[Records from a data collection]
(** The header and the program headers. *)
Definition read_headers : option (result (Elf64Ehdr * bytes) LoadError) :=
  match read_exact KernelElf 0 EHDR_SIZE with
  | Err e => Some (Err e)
  | Ok b =>
      e ← read_ehdr b;
      if negb (ident_ok e) then Some (Err "not an ELF file"%string) else
      if negb (header_ok e) then Some (Err "unsupported ELF header"%string) else
      let phdrs_size := e_phnum e * e_phentsize e in
      if negb (allocate_pool fw phdrs_size) then Some (Err "AllocatePool(phdrs) failed"%string) else
      if negb (set_position fw KernelElf (e_phoff e)) then Some (Err "SetPosition(phoff) failed"%string) else
      match read_exact KernelElf (e_phoff e) (Z.to_nat phdrs_size) with
      | Err e => Some (Err e)
      | Ok phdrs => Some (Ok (e, phdrs))
      end
  end.

(** [write_bytes(bss, 0, n)]. *)
Definition zero_bytes (dst n : Z) (m : Z -> Z) : Z -> Z := fun a => if (dst <=? a) && (a <? dst + n) then 0 else m a.

(** One turn of the segment loop. *)
Definition load_phdr (ph : Elf64Phdr) (s : loading) : result loading LoadError :=
  if negb (p_type ph =? PT_LOAD) then Ok s else
  if (p_memsz ph =? 0) || (p_memsz ph <? p_filesz ph) then Err "PT_LOAD segment size invalid"%string else
  if (p_paddr ph =? 0) || (2 ^ 64 <=? p_paddr ph + p_memsz ph) then Err "PT_LOAD segment range invalid"%string else
  let pages := u64 (p_memsz ph + 0xFFF) / 0x1000 in
  if negb (allocate_pages fw (p_paddr ph) pages) then Err "AllocatePages(segment) failed"%string else
  if negb (set_position fw KernelElf (p_offset ph)) then Err "SetPosition(segment) failed"%string else
  match read_exact KernelElf (p_offset ph) (Z.to_nat (p_filesz ph)) with
  | Err e => Err e
  | Ok b =>
      let m := copy_bytes (p_paddr ph) b (MEMORY s) in
      let m := if p_filesz ph <? p_memsz ph then zero_bytes (p_paddr ph + p_filesz ph) (p_memsz ph - p_filesz ph) m else m in
      Ok (mkLoading m (p_offset ph + Z.of_nat (length b)) (Z.min (p_paddr ph) (kernel_start s)) (Z.max (p_paddr ph + p_memsz ph) (kernel_end s)))
  end.

Fixpoint load_phdrs (phs : list Elf64Phdr) (s : loading) : result loading LoadError :=
  match phs with
  | [] => Ok s
  | ph :: phs => match load_phdr ph s with Err e => Err e | Ok s => load_phdrs phs s end
  end.

Definition phdr_table (e : Elf64Ehdr) (phdrs : bytes) : option (list Elf64Phdr) :=
  mapM (fun i => read_phdr phdrs (i * 56)) (seq 0 (Z.to_nat (e_phnum e))).

(** The hash loop: until a read fails or returns nothing. *)
Fixpoint hash_loop (fuel : nat) (p : Z) (hasher : Sha256) : option Sha256 :=
  match fuel with
  | O => None
  | S fuel =>
      match read_at fw KernelElf p 512 with
      | None | Some [] => Some hasher
      | Some b => hasher ← update hasher b; hash_loop fuel (p + Z.of_nat (length b)) hasher
      end
  end.

(** The comparison with [kernel.sig]. *)
Definition check_signature (sha256 : bytes) : option LoadError :=
  if opens fw KernelSig then
    match read_exact KernelSig 0 32 with
    | Ok expected => if negb (constant_time_eq sha256 expected) then Some "SECURE_BOOT_VIOLATION: KERNEL_HASH_MISMATCH"%string else None
    | Err _ => None
    end
  else None.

- [YOUR OBJECTIVE]
Every entry is to be retyped word for word.

- [OUTPUT FOR THIS TASK]
(** The header and the program headers. *)
Definition read_headers : option (result (Elf64Ehdr * bytes) LoadError) :=
  match read_exact KernelElf 0 EHDR_SIZE with
  | Err e => Some (Err e)
  | Ok b =>
      e ← read_ehdr b;
      if negb (ident_ok e) then Some (Err "not an ELF file"%string) else
      if negb (header_ok e) then Some (Err "unsupported ELF header"%string) else
      let phdrs_size := e_phnum e * e_phentsize e in
      if negb (allocate_pool fw phdrs_size) then Some (Err "AllocatePool(phdrs) failed"%string) else
      if negb (set_position fw KernelElf (e_phoff e)) then Some (Err "SetPosition(phoff) failed"%string) else
      match read_exact KernelElf (e_phoff e) (Z.to_nat phdrs_size) with
      | Err e => Some (Err e)
      | Ok phdrs => Some (Ok (e, phdrs))
      end
  end.

(** [write_bytes(bss, 0, n)]. *)
Definition zero_bytes (dst n : Z) (m : Z -> Z) : Z -> Z := fun a => if (dst <=? a) && (a <? dst + n) then 0 else m a.

(** One turn of the segment loop. *)
Definition load_phdr (ph : Elf64Phdr) (s : loading) : result loading LoadError :=
  if negb (p_type ph =? PT_LOAD) then Ok s else
  if (p_memsz ph =? 0) || (p_memsz ph <? p_filesz ph) then Err "PT_LOAD segment size invalid"%string else
  if (p_paddr ph =? 0) || (2 ^ 64 <=? p_paddr ph + p_memsz ph) then Err "PT_LOAD segment range invalid"%string else
  let pages := u64 (p_memsz ph + 0xFFF) / 0x1000 in
  if negb (allocate_pages fw (p_paddr ph) pages) then Err "AllocatePages(segment) failed"%string else
  if negb (set_position fw KernelElf (p_offset ph)) then Err "SetPosition(segment) failed"%string else
  match read_exact KernelElf (p_offset ph) (Z.to_nat (p_filesz ph)) with
  | Err e => Err e
  | Ok b =>
      let m := copy_bytes (p_paddr ph) b (MEMORY s) in
      let m := if p_filesz ph <? p_memsz ph then zero_bytes (p_paddr ph + p_filesz ph) (p_memsz ph - p_filesz ph) m else m in
      Ok (mkLoading m (p_offset ph + Z.of_nat (length b)) (Z.min (p_paddr ph) (kernel_start s)) (Z.max (p_paddr ph + p_memsz ph) (kernel_end s)))
  end.

Fixpoint load_phdrs (phs : list Elf64Phdr) (s : loading) : result loading LoadError :=
  match phs with
  | [] => Ok s
  | ph :: phs => match load_phdr ph s with Err e => Err e | Ok s => load_phdrs phs s end
  end.

Definition phdr_table (e : Elf64Ehdr) (phdrs : bytes) : option (list Elf64Phdr) :=
  mapM (fun i => read_phdr phdrs (i * 56)) (seq 0 (Z.to_nat (e_phnum e))).

(** The hash loop: until a read fails or returns nothing. *)
Fixpoint hash_loop (fuel : nat) (p : Z) (hasher : Sha256) : option Sha256 :=
  match fuel with
  | O => None
  | S fuel =>
      match read_at fw KernelElf p 512 with
      | None | Some [] => Some hasher
      | Some b => hasher ← update hasher b; hash_loop fuel (p + Z.of_nat (length b)) hasher
      end
  end.

(** The comparison with [kernel.sig]. *)
Definition check_signature (sha256 : bytes) : option LoadError :=
  if opens fw KernelSig then
    match read_exact KernelSig 0 32 with
    | Ok expected => if negb (constant_time_eq sha256 expected) then Some "SECURE_BOOT_VIOLATION: KERNEL_HASH_MISMATCH"%string else None
    | Err _ => None
    end
  else None.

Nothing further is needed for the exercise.